AI can help benefit leaders with the compensation process

Adobe Stock

Determining salaries is one of the most critical pieces to attracting and retaining talent, and technology may have the potential to improve the decision process significantly for benefit managers and employees.  

Over 70% of U.S. companies use AI in some capacity, including compensation decision making, according to business networking platform Connex Partners. While benefit managers may feel uncomfortable relying on automation for something as complex and sensitive as deciding salaries, it has the potential to drastically improve the process for them, as well as current and prospective employees. 

"Compensation professionals and HR leaders have been using data to figure out how to pay people fairly and accurately since compensation was invented," says Sara Hillenmeyer, the senior director of data science at Payscale. "AI can allow us to better understand all of the factors and features of payroll and make it easier to make good decisions with that data." 
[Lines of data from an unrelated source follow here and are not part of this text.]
(* ===== verification/GrammarParser.v ===== *)
(** The parser of grammars (llama_grammar_parser of src/llama-grammar.cpp) and
    llama_grammar_init_impl on the text of a grammar.

    A [const char *] is the list of the bytes from the pointer on, as in Utf8.v;
    [std::runtime_error] and the exceptions of [std::stoul] are [Err Throw].  The
    tokenizer of the vocabulary is a parameter: the ids it gives for a text. *)
From stdpp Require Import gmap.
From Stdlib Require String.
From Stdlib Require Import DecimalNat.
From Stdlib Require Ascii.
From S2P Require Import Prelude Utf8 Grammar GrammarInit GrammarSample.

(** ** Characters *)

Definition is_digit_char (c : Z) : bool := bool_decide (48 ≤ c ≤ 57)%Z.

Definition is_word_char (c : Z) : bool :=
  bool_decide (97 ≤ c ≤ 122)%Z || bool_decide (65 ≤ c ≤ 90)%Z || bool_decide (c = 45)%Z || is_digit_char c.

(** the value of a hexadecimal digit *)
Definition hex_value (c : Z) : option Z :=
  if decide (97 ≤ c ≤ 102)%Z then Some (c - 97 + 10)%Z
  else if decide (65 ≤ c ≤ 70)%Z then Some (c - 65 + 10)%Z
  else if decide (48 ≤ c ≤ 57)%Z then Some (c - 48)%Z
  else None.

(** parse_hex(src, size) *)
Fixpoint parse_hex (size : nat) (value : Z) (src : list Z) : res (Z * list Z) :=
  match size with
  | 0 => Ok (value, src)
  | S size =>
      match hex_value (deref src) with
      | Some x => parse_hex size (u32 (u32 (Z.shiftl value 4) + x)) (tail src)
      | None => Err Throw
      end
  end.

(** parse_space(src, newline_ok); [in_comment] is the loop from a '#' on *)
Fixpoint parse_space (newline_ok in_comment : bool) (src : list Z) : list Z :=
  match src with
  | [] => []
  | c :: pos =>
      let newline := bool_decide (c = 13 ∨ c = 10)%Z in
      if decide (c = 0)%Z then src
      else if in_comment && negb newline then parse_space newline_ok true pos
      else if decide (c = 32 ∨ c = 9)%Z then parse_space newline_ok false pos
      else if decide (c = 35)%Z then parse_space newline_ok true pos
      else if newline_ok && newline then parse_space newline_ok false pos
      else src
  end.

Definition skip_space (newline_ok : bool) (src : list Z) : list Z := parse_space newline_ok false src.

Fixpoint span (f : Z → bool) (src : list Z) : list Z * list Z :=
  match src with
  | [] => ([], [])
  | c :: pos => if f c then let '(a, b) := span f pos in (c :: a, b) else ([], src)
  end.

(** parse_name and parse_int: what was read, and where it ends *)
Definition parse_span (f : Z → bool) (src : list Z) : res (list Z * list Z) :=
  let r := span f src in if decide (r.1 = []) then Err Throw else Ok r.
Definition parse_name : list Z → res (list Z * list Z) := parse_span is_word_char.
Definition parse_int : list Z → res (list Z * list Z) := parse_span is_digit_char.

Definition UINT64_MAX : Z := 18446744073709551615.

(** std::stoul, std::stoull on a string of digits: out_of_range beyond 64 bits *)
Definition stoull (s : list Z) : res Z :=
  let v := fold_left (λ v c, v * 10 + (c - 48))%Z s 0%Z in
  if decide (v ≤ UINT64_MAX)%Z then Ok v else Err Throw.

(** parse_char *)
Definition parse_char (src : list Z) : res (Z * list Z) :=
  if decide (deref src = 92)%Z then
    let c := deref (tail src) in
    let pos := drop 2 src in
    if decide (c = 120)%Z then parse_hex 2 0 pos
    else if decide (c = 117)%Z then parse_hex 4 0 pos
    else if decide (c = 85)%Z then parse_hex 8 0 pos
    else if decide (c = 116)%Z then Ok (9%Z, pos)
    else if decide (c = 114)%Z then Ok (13%Z, pos)
    else if decide (c = 110)%Z then Ok (10%Z, pos)
    else if decide (c = 92 ∨ c = 34 ∨ c = 91 ∨ c = 93)%Z then Ok (c, pos)
    else Err Throw
  else if decide (deref src ≠ 0)%Z then decode_one src
  else Err Throw.

(** if ( *pos != c) throw; pos++ *)
Definition expect (c : Z) (src : list Z) : res (list Z) :=
  if decide (deref src = c)%Z then Ok (tail src) else Err Throw.

(** parse_token *)
Definition parse_token (tokenize : option (list Z → list Z)) (src : list Z) : res (Z * list Z) :=
  pos ← expect 60 src;
  if decide (deref pos = 91)%Z then
    i ← parse_int (tail pos);
    token_id ← stoull i.1;
    pos ← expect 93 i.2;
    pos ← expect 62 pos;
    Ok (u32 token_id, pos)
  else
    t ← of_option Throw tokenize;
    let s := span (λ c, bool_decide (c ≠ 0 ∧ c ≠ 62)%Z) pos in
    pos ← expect 62 s.2;
    match t (60%Z :: s.1 ++ [62%Z]) with
    | [token] => Ok (u32 token, pos)
    | _ => Err Throw
    end.

(** ** The state of the parser *)

Record llama_grammar_parser := Parser { symbol_ids : gmap (list Z) nat; p_rules : llama_grammar_rules }.

Definition get_symbol_id (p : llama_grammar_parser) (name : list Z) : llama_grammar_parser * nat :=
  match symbol_ids p !! name with
  | Some id => (p, id)
  | None => let next_id := size (symbol_ids p) in (Parser (<[name := next_id]> (symbol_ids p)) (p_rules p), next_id)
  end.

(** std::to_string *)
Fixpoint uint_bytes (d : Decimal.uint) : list Z :=
  match d with
  | Decimal.Nil => []
  | Decimal.D0 d => 48%Z :: uint_bytes d | Decimal.D1 d => 49%Z :: uint_bytes d | Decimal.D2 d => 50%Z :: uint_bytes d
  | Decimal.D3 d => 51%Z :: uint_bytes d | Decimal.D4 d => 52%Z :: uint_bytes d | Decimal.D5 d => 53%Z :: uint_bytes d
  | Decimal.D6 d => 54%Z :: uint_bytes d | Decimal.D7 d => 55%Z :: uint_bytes d | Decimal.D8 d => 56%Z :: uint_bytes d
  | Decimal.D9 d => 57%Z :: uint_bytes d
  end.
Definition to_string (n : nat) : list Z := uint_bytes (Nat.to_uint n).

(** the code casts the size of the table to uint32_t; below 2^32 symbols, where every
    symbol is an entry in memory, that is the size itself *)
Definition generate_symbol_id (p : llama_grammar_parser) (base_name : list Z) : llama_grammar_parser * nat :=
  let next_id := size (symbol_ids p) in
  (Parser (<[base_name ++ 95%Z :: to_string next_id := next_id]> (symbol_ids p)) (p_rules p), next_id).

Definition add_rule (p : llama_grammar_parser) (rule_id : nat) (rule : llama_grammar_rule) : llama_grammar_parser :=
  let rules := if decide (length (p_rules p) ≤ rule_id) then p_rules p ++ replicate (S rule_id - length (p_rules p)) [] else p_rules p in
  Parser (symbol_ids p) (<[rule_id := rule]> rules).

(** ** Repetitions *)

Definition n_optional (min_times max_times : Z) : Z :=
  if decide (max_times = UINT64_MAX) then 1%Z else ((max_times - min_times) mod (UINT64_MAX + 1))%Z.

(** one of the rules S'(i) ::= S S'(i-1) |, resp. S' ::= S S' | *)
Definition rec_step (rule_name : list Z) (prev_rule : llama_grammar_rule) (no_max : bool)
    (st : llama_grammar_parser * nat) (i : nat) : llama_grammar_parser * nat :=
  let '(p, last_rec_rule_id) := st in
  let '(p, rec_rule_id) := generate_symbol_id p rule_name in
  let rec_rule := prev_rule ++
    (if bool_decide (0 < i) || no_max then [Elem GRETYPE_RULE_REF (Z.of_nat (if no_max then rec_rule_id else last_rec_rule_id))] else [])
    ++ [Elem GRETYPE_ALT 0; Elem GRETYPE_END 0] in
  (add_rule p rec_rule_id rec_rule, rec_rule_id).

(** handle_repetitions(min_times, max_times) *)
Definition handle_repetitions (rule_name : list Z) (min_times max_times : Z) (last_sym_start : nat)
    (p : llama_grammar_parser) (rule : llama_grammar_rule) : res (llama_grammar_parser * llama_grammar_rule) :=
  let no_max := bool_decide (max_times = UINT64_MAX) in
  if decide (last_sym_start = length rule) then Err Throw else
  let prev_rule := drop last_sym_start rule in
  let rule := if decide (min_times = 0)%Z then take last_sym_start rule
              else rule ++ concat (replicate (Z.to_nat min_times - 1) prev_rule) in
  let n_opt := n_optional min_times max_times in
  let '(p, last_rec_rule_id) := fold_left (rec_step rule_name prev_rule no_max) (seq 0 (Z.to_nat n_opt)) (p, 0) in
  Ok (p, if decide (0 < n_opt)%Z then rule ++ [Elem GRETYPE_RULE_REF (Z.of_nat last_rec_rule_id)] else rule).

Definition MAX_REPETITION_THRESHOLD : Z := 2000.

(** the bounds of {m}, {m,} and {m,n}, from after the brace on *)
Definition parse_bounds (is_nested : bool) (src : list Z) : res (Z * Z * list Z) :=
  let pos := skip_space is_nested src in
  if negb (is_digit_char (deref pos)) then Err Throw else
  i ← parse_int pos;
  min_times ← stoull i.1;
  let pos := skip_space is_nested i.2 in
  r ← (if decide (deref pos = 125)%Z then Ok (min_times, skip_space is_nested (tail pos))
       else if decide (deref pos = 44)%Z then
         let pos := skip_space is_nested (tail pos) in
         m ← (if is_digit_char (deref pos) then
                i ← parse_int pos; max_times ← stoull i.1; Ok (max_times, skip_space is_nested i.2)
              else Ok (UINT64_MAX, pos));
         pos ← expect 125 (m : Z * list Z).2;
         Ok (m.1, skip_space is_nested pos)
       else Err Throw);
  let max_times := (r : Z * list Z).1 in
  if decide (MAX_REPETITION_THRESHOLD < min_times ∨ (max_times ≠ UINT64_MAX ∧ MAX_REPETITION_THRESHOLD < max_times))%Z then Err Throw
  else Ok (min_times, max_times, r.2).

(** ** parse_sequence *)

(** the variables of the loop: the parser, rule, last_sym_start and pos *)
Record seq_state := SeqState { sq_parser : llama_grammar_parser; sq_rule : llama_grammar_rule; last_sym_start : nat; sq_pos : list Z }.

(** the characters of a literal; [fuel] bounds the number of them *)
Fixpoint parse_literal (fuel : nat) (rule : llama_grammar_rule) (pos : list Z) : res (llama_grammar_rule * list Z) :=
  match fuel with
  | 0 => Err OutOfFuel
  | S fuel =>
      if decide (deref pos = 34)%Z then Ok (rule, tail pos)
      else if decide (deref pos = 0)%Z then Err Throw
      else c ← parse_char pos; parse_literal fuel (rule ++ [Elem GRETYPE_CHAR (c : Z * list Z).1]) c.2
  end.

(** the ranges of a class *)
Fixpoint parse_class (fuel : nat) (start_type : llama_gretype) (last_sym_start : nat) (rule : llama_grammar_rule) (pos : list Z) :
    res (llama_grammar_rule * list Z) :=
  match fuel with
  | 0 => Err OutOfFuel
  | S fuel =>
      if decide (deref pos = 93)%Z then Ok (rule, tail pos)
      else if decide (deref pos = 0)%Z then Err Throw
      else
        c ← parse_char pos;
        let pos := (c : Z * list Z).2 in
        let type := if decide (last_sym_start < length rule) then GRETYPE_CHAR_ALT else start_type in
        let rule := rule ++ [Elem type c.1] in
        if decide (deref pos = 45 ∧ deref (tail pos) ≠ 93)%Z then
          if decide (deref (tail pos) = 0)%Z then Err Throw else
          e ← parse_char (tail pos);
          parse_class fuel start_type last_sym_start (rule ++ [Elem GRETYPE_CHAR_RNG_UPPER (e : Z * list Z).1]) e.2
        else parse_class fuel start_type last_sym_start rule pos
  end.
Read more: Don't let PTO go to waste: An AI-powered approach to cashing out time

It's critical to demystify the process for employees, as 68% of employees feel underpaid even if their compensation is at or above market rates, according to a Payscale report. This perception plays a significant role in employee engagement and turnover. While workplace pay transparency and equity efforts have made progress in quelling some of those fears, the disconnect between the workforce and the compensation process persists: In fact, 65% of workers still express a poor perception of their current pay. 

AI can equip benefit leaders with the data analytics necessary to support their compensation decisions, enabling them to communicate those decisions fairly and accurately, Hillenmeyer says. 
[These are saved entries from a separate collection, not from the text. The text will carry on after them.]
(* ===== verification/Recurrent.v ===== *)
(** The memory of recurrent models: [llama_memory_recurrent] of
    src/llama-memory-recurrent.h and .cpp, and what the graph of
    [llm_graph_context::build_rs] does with its states.

    A cell holds the state of a whole sequence (or of several that share it);
    [tail] of the cell with the index of a sequence id is the cell of that
    sequence.  The index [-1] is kept as in the code.  Sequence ids, [pos], [src]
    and [tail] are 32-bit integers, counters of cells are naturals. *)
From S2P Require Import Prelude Batch KvSlot.

(** ** Data *)

Record mem_cell := MemCell { m_pos : Z; m_src : Z; m_src0 : Z; m_tail : Z; m_seqs : gset Z }.

Definition m_empty (c : mem_cell) : bool := bool_decide (m_seqs c = ∅).
Definition m_has (c : mem_cell) (q : Z) : bool := bool_decide (q ∈ m_seqs c).

(** assignments to the fields *)
Definition set_content (p s : Z) (qs : gset Z) (c : mem_cell) : mem_cell := MemCell p s (m_src0 c) (m_tail c) qs.
Definition set_tail (t : Z) (c : mem_cell) : mem_cell := MemCell (m_pos c) (m_src c) (m_src0 c) t (m_seqs c).
Definition set_src (s s0 : Z) (c : mem_cell) : mem_cell := MemCell (m_pos c) s s0 (m_tail c) (m_seqs c).
Definition set_mpos (p : Z) : mem_cell → mem_cell := λ c, set_content p (m_src c) (m_seqs c) c.
Definition set_mseqs (qs : gset Z) : mem_cell → mem_cell := λ c, set_content (m_pos c) (m_src c) qs c.

Abbreviation mem_cells := (list mem_cell).

Definition upd (cells : mem_cells) (i : nat) (f : mem_cell → mem_cell) : res mem_cells :=
  c ← vget cells i; vset cells i (f c).

Record rec_mem := RecMem {
  r_head : nat;
  r_used : Z;        (* uint32_t *)
  r_n    : Z;        (* uint32_t *)
  rs_z   : Z;
  r_cells : mem_cells
}.

Definition r_size (m : rec_mem) : nat := length (r_cells m).

(** a new memory *)
Definition rec_fresh (size : nat) : rec_mem := RecMem 0 0 0 (-1) (replicate size (MemCell (-1) (-1) (-1) (-1) ∅)).

(** ** Sequence operations *)

Definition rec_clear (m : rec_mem) : rec_mem :=
  RecMem 0 0 (r_n m) (rs_z m) ((λ c, set_tail (-1) (set_content (-1) (-1) ∅ c)) <$> r_cells m).

Definition norm_p0 (p0 : Z) : Z := if decide (p0 < 0)%Z then 0%Z else p0.
Definition norm_p1 (p1 : Z) : Z := if decide (p1 < 0)%Z then INT32_MAX else p1.
(* ===== verification/RecState.v ===== *)
(** Saving and restoring the recurrent memory: [state_write], [state_read] and their parts in
    src/llama-memory-recurrent.cpp.  The saved state is a list of bytes; a tensor is its bytes with the size of the
    row of a cell; a layer that is a null pointer is None. *)
From S2P Require Import Prelude KvCells Batch KvSlot KvState Recurrent.
From stdpp Require Import sorting.

Record rs_tensor := RsTensor { rt_type : Z; rt_row : nat; rt_bytes : list Z }.

(** [rst_pos] is hparams.n_pos_per_embd(); r_l and s_l have n_layer entries *)
Record rec_state := RecState { rst_mem : rec_mem; rst_pos : nat; rst_r : list (option rs_tensor); rst_s : list (option rs_tensor) }.

Definition with_mem (st : rec_state) (m : rec_mem) : rec_state := RecState m (rst_pos st) (rst_r st) (rst_s st).

(** ** Writing *)

(** (seq_id == -1 && !cell.is_empty()) || cell.has_seq_id(seq_id) *)
Definition rec_wanted (seq_id : Z) (c : mem_cell) : bool := (bool_decide (seq_id = -1)%Z && negb (m_empty c)) || m_has c seq_id.

Definition rec_cell_ranges (cells : mem_cells) (seq_id : Z) : res (list (nat * nat) * nat) :=
  st ← foldM (λ st i, c ← vget cells i; Ok (range_push (length cells) (rec_wanted seq_id c) st i))
         (RangeState [] (length cells) 0) (seq 0 (length cells));
  range_close (length cells) st.
(** A cache with a sliding window next to one without: whatever position a sequence has in the window, it has it in
    the other cache as well.  The operations keep this and succeed, each under the condition under which neither cache
    runs into an assertion or an overflow: [seq_rm] and [clear] always, [seq_keep] for every valid sequence; [seq_cp]
    inside a stream if no cell in the range has the destination already, and between two streams for the whole range
    (a part of it aborts) if the cells are not shared; [seq_add] and [seq_div] with one position per token (more abort),
    for cells that are not shared and positions that stay in range; and placing a micro-batch that fits, in the slots
    found for it, which evicts and purges cells of the window only.  So the smallest and the largest position that are
    reported, those of the window, are positions of both caches. *)
Theorem iswa_superset nb ns m : iswa_ok nb ns m →
  (∀ q a b, q = (-1)%Z ∨ valid_seq (kv_base m) q → okP (iswa_seq_rm m q a b) (λ r, r.2 = true ∧ iswa_ok nb ns r.1)) ∧
  (∀ src dst a b, valid_seq (kv_base m) src → valid_seq (kv_base m) dst → src ≠ dst → stream_idx (kv_base m) src = stream_idx (kv_base m) dst →
    (∀ kv k, kv = kv_base m ∨ kv = kv_swa m → k ∈ default [] (views kv !! stream_idx kv src) → no_dst src dst a b k) → okP (iswa_seq_cp m src dst a b) (iswa_ok nb ns)) ∧
  (∀ src dst a b, valid_seq (kv_base m) src → valid_seq (kv_base m) dst → stream_idx (kv_base m) src ≠ stream_idx (kv_base m) dst →
    full_bound nb a → full_bound nb b → full_bound ns a → full_bound ns b →
    (∀ kv k, kv = kv_base m ∨ kv = kv_swa m → k ∈ default [] (views kv !! stream_idx kv src) → crossable src k) → okP (iswa_seq_cp m src dst a b) (iswa_ok nb ns)) ∧
  (∀ q, valid_seq (kv_base m) q → okP (iswa_seq_keep m q) (iswa_ok nb ns)) ∧
  (∀ q a b d, valid_seq (kv_base m) q → d ≠ 0%Z → clip_p0 a ≠ clip_p1 b → (∀ kv, kv = kv_base m ∨ kv = kv_swa m → kv_n_pos (par kv) = 1 ∧
      ∀ k, k ∈ default [] (views kv !! stream_idx kv q) → shift_fits q a b d k ∧ alone q a b k) → okP (iswa_seq_add m q a b d) (iswa_ok nb ns)) ∧
  (∀ q a b d, valid_seq (kv_base m) q → (0 < d)%Z → d ≠ 1%Z → clip_p0 a ≠ clip_p1 b → (∀ kv, kv = kv_base m ∨ kv = kv_swa m → kv_n_pos (par kv) = 1 ∧
      ∀ k, k ∈ default [] (views kv !! stream_idx kv q) → div_fits q a b d k ∧ alone q a b k) → okP (iswa_seq_div m q a b d) (iswa_ok nb ns)) ∧
  okP (iswa_clear m) (iswa_ok nb ns) ∧
  (∀ env cx cb cs u sb ss, pc_status cx = STATUS_SUCCESS → pc_parts cx = Some (cb, cs) → current cb u sb → current cs u ss →
    swa_type (par (kv_base m)) = SWA_NONE →
    (∀ kv, kv = kv_base m ∨ kv = kv_swa m → kv_small kv ∧ seqs_valid kv ∧ ubatch_fits kv u) →
    slot_ok (kv_base m) u false sb (slots (kv_base m) u) → slot_fits (kv_swa m) u ss →
    (Z.of_nat nb + Z.of_nat (n_pad (par (kv_base m)) `max` 256) ≤ 4294967296)%Z → (Z.of_nat ns + Z.of_nat (n_pad (par (kv_swa m)) `max` 256) ≤ 4294967296)%Z →
    okP (ci_apply env m cx) (λ r, r.2 = true ∧ iswa_ok nb ns r.1.1)) ∧
  (∀ q, valid_seq (kv_base m) q → okP (iswa_pos_min m q) (λ p, p ≠ (-1)%Z → seq_at (kv_swa m) q p ∧ seq_at (kv_base m) q p) ∧
    okP (iswa_pos_max m q) (λ p, p ≠ (-1)%Z → seq_at (kv_swa m) q p ∧ seq_at (kv_base m) q p)).
Proof.
  intros Hm. pose proof Hm as [Hkb Hks Em _]. pose proof (valid_swa nb ns m Hm) as Hval. pose proof (stream_swa nb ns m Hm) as Hstr.
  split; [intros; by apply iswa_rm_ok|]. split; [|split; [|split; [|split; [|split; [|split; [|split]]]]]].
  - intros src dst a b Hs Hd Hne Heq Hno. apply (both_moved nb ns m Hm (λ kv, KvCache.seq_cp kv src dst a b) (cp_rel src dst a b) _ eq_refl).
    + apply cp_moves; [done..|]. intros k. by apply Hno; left.
    + apply cp_moves; [done|by apply Hval|by apply Hval|by rewrite !Hstr|done|]. intros k. by apply Hno; right.
  - intros src dst a b Hs Hd Hne F1 F2 F3 F4 Hcr. apply (both_moved nb ns m Hm (λ kv, KvCache.seq_cp kv src dst a b) (cross_rel (kv_base m) src dst) (cross_rel (kv_swa m) src dst)); [by apply cross_rel_map| |].
    + destruct (stream_of_ok _ _ _ Hkb Hs) as (_ & Hlt & _). destruct (stream_lookup _ _ _ Hkb Hlt) as (c & h & _ & Hh & _ & Hv & _).
      apply (cross_moves nb (kv_base m) Hkb src dst a b (view c) h); [done..|]. intros k Hk. apply (Hcr (kv_base m)); [by left|]. by rewrite Hv.
    + destruct (stream_of_ok _ _ _ Hks (proj2 (Hval src) Hs)) as (_ & Hlt & _). destruct (stream_lookup _ _ _ Hks Hlt) as (c & h & _ & Hh & _ & Hv & _).
      apply (cross_moves ns (kv_swa m) Hks src dst a b (view c) h); [by apply Hval|by apply Hval|by rewrite !Hstr|done|done|done|done|]. intros k Hk. apply (Hcr (kv_swa m)); [by right|]. by rewrite Hv.
  - intros q Hq. apply (both_moved nb ns m Hm (λ kv, KvCache.seq_keep kv q) (keep_rel (kv_base m) q) (keep_rel (kv_swa m) q)); [by apply keep_rel_map|by apply keep_moves|].
    apply keep_moves; [done|by apply Hval].
  - intros q a b d Hq Hd Hab H. apply (both_moved nb ns m Hm (λ kv, KvCache.seq_add kv q a b d) (add_rel q a b d) _ eq_refl).
    + destruct (H (kv_base m) (or_introl eq_refl)) as [H1 H2]. by apply add_moves.
    + destruct (H (kv_swa m) (or_intror eq_refl)) as [H1 H2]. apply add_moves; [done|by apply Hval|done..].
  - intros q a b d Hq Hd0 Hd Hab H. apply (both_moved nb ns m Hm (λ kv, KvCache.seq_div kv q a b d) (div_rel q a b d) _ eq_refl).
    + destruct (H (kv_base m) (or_introl eq_refl)) as [H1 H2]. by apply div_moves.
    + destruct (H (kv_swa m) (or_intror eq_refl)) as [H1 H2]. apply div_moves; [done|by apply Hval|done..].
  - apply (both_moved nb ns m Hm KvCache.clear (λ _ _ _ _, False) _ eq_refl); by apply clear_moves.
  - intros env cx cb cs u sb ss H1 H2 H3 H4 H5 H6 H7 H8 H9 H10.
    destruct (H6 (kv_base m) (or_introl eq_refl)) as (B1 & B2 & B3). destruct (H6 (kv_swa m) (or_intror eq_refl)) as (S1 & S2 & S3). by apply (iswa_apply_ok nb ns m Hm env cx cb cs u sb ss).
  - intros q Hq. by apply (iswa_edge nb ns m Hm).
Qed.

Definition ex_iswa : kv_cache_iswa := KvCacheIswa ex_kv ex_kv true.

Lemma ex_iswa_ok : iswa_ok 4 4 ex_iswa.
Proof. split; [exact ex_kv_ok|exact ex_kv_ok|done|done]. Qed.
Simplifying compensation data

A common example of the consequences of misinterpreted data is "data dominance," which is when organizations in cities with higher salary bands or with a higher budget skew the data and drown out the earnings from smaller organizations. This makes it hard for benefit leaders in every industry to truly understand how much they should be offering to remain competitive in their target demographic. Investing in an AI tool could improve the accuracy of pay disparity detection by up to 65%, according to findings from HR analytics platform Moka, and reduce pay calculation errors by 92%. 

Read more: Monitoring employee productivity with AI? Better benefits can restore trust

"I like to say that AI can either reduce bias at scale or scale bias," Hillenmeyer says. "And if you get that wrong, it's detrimental to the business and generally leads to not being able to attract or retain talent, which can really set an organization's business goals back significantly. It's an expensive mistake to make." 
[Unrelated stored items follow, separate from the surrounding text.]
(* ===== verification/Alloc.v ===== *)
(** The allocators of src/ggml/src/ggml-alloc.c that hand out memory: the linear allocator [ggml_tallocr] and
    the dynamic allocator [ggml_dyn_tallocr], which plans the memory of a graph in chunks with lists of free
    blocks.  Sizes and offsets are [size_t] values, with their wrap-around; an array of free blocks with its
    counter is a list that must not outgrow [MAX_FREE_BLOCKS]. *)
From S2P Require Import Prelude.
From Stdlib Require Import Sorting.Sorted.

Definition u64 (z : Z) : Z := (z mod 18446744073709551616)%Z.
Definition i64_of_u64 (z : Z) : Z := if decide (z < 9223372036854775808)%Z then z else (z - 18446744073709551616)%Z.
Definition SIZE_MAX : Z := 18446744073709551615.
Definition INT64_MIN : Z := -9223372036854775808.
Definition MAX_FREE_BLOCKS : nat := 256.
Definition GGML_VBUFFER_MAX_CHUNKS : nat := 16.

(** ** Alignment *)

Definition is_power_of_2 (a : Z) : bool := bool_decide (a ≠ 0 ∧ Z.land a (a - 1) = 0)%Z.

Definition aligned_offset (buffer offset alignment : Z) : res Z :=
  assert_ (is_power_of_2 alignment);;
  let align := (u64 (alignment - u64 (buffer + offset) mod alignment) mod alignment)%Z in
  Ok (u64 (offset + align)).

(** GGML_PAD(x, n) *)
Definition pad_to (x n : Z) : Z := Z.land (u64 (x + n - 1)) (SIZE_MAX - (n - 1)).

(** ** The linear allocator.  [tl_base] and [tl_size] are base address and size of the backend buffer. *)

Record ggml_tallocr := GgmlTallocr { tl_base : Z; tl_size : Z; tl_alignment : Z; tl_offset : Z }.

Definition ggml_tallocr_new (base size align : Z) : res ggml_tallocr :=
  assert_ (is_power_of_2 align);;
  off ← aligned_offset base 0 align;
  Ok (GgmlTallocr base size align off).

(** the address that ggml_backend_tensor_alloc is given, for a tensor of [alloc_size] bytes *)
Definition ggml_tallocr_alloc (t : ggml_tallocr) (alloc_size : Z) : res (ggml_tallocr * Z) :=
  let size := pad_to alloc_size (tl_alignment t) in
  ggml_assert (negb (bool_decide (tl_size t < u64 (tl_offset t + size))%Z));;
  let addr := u64 (tl_base t + tl_offset t) in
  assert_ (bool_decide (addr mod tl_alignment t = 0)%Z);;
  Ok (GgmlTallocr (tl_base t) (tl_size t) (tl_alignment t) (u64 (tl_offset t + size)), addr).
If organizations are building and introducing AI internally, benefit leaders need to be setting responsible and specific guardrails to ensure that certain groups aren't discriminated against based on external data. And if they're partnering with a third-party company, they should be thorough with their selection, and ask as many questions as possible about where the AI's data is getting pulled from and how it could affect their workplace demographics. 

"I expect compensation, reporting and planning to become much more automated, much more streamlined and generally take less time in the future," Hillenmeyer says. "Being able to forecast out the budget of labor in a much more data-driven way will help businesses flourish and make long-term decisions and improvements around compensation."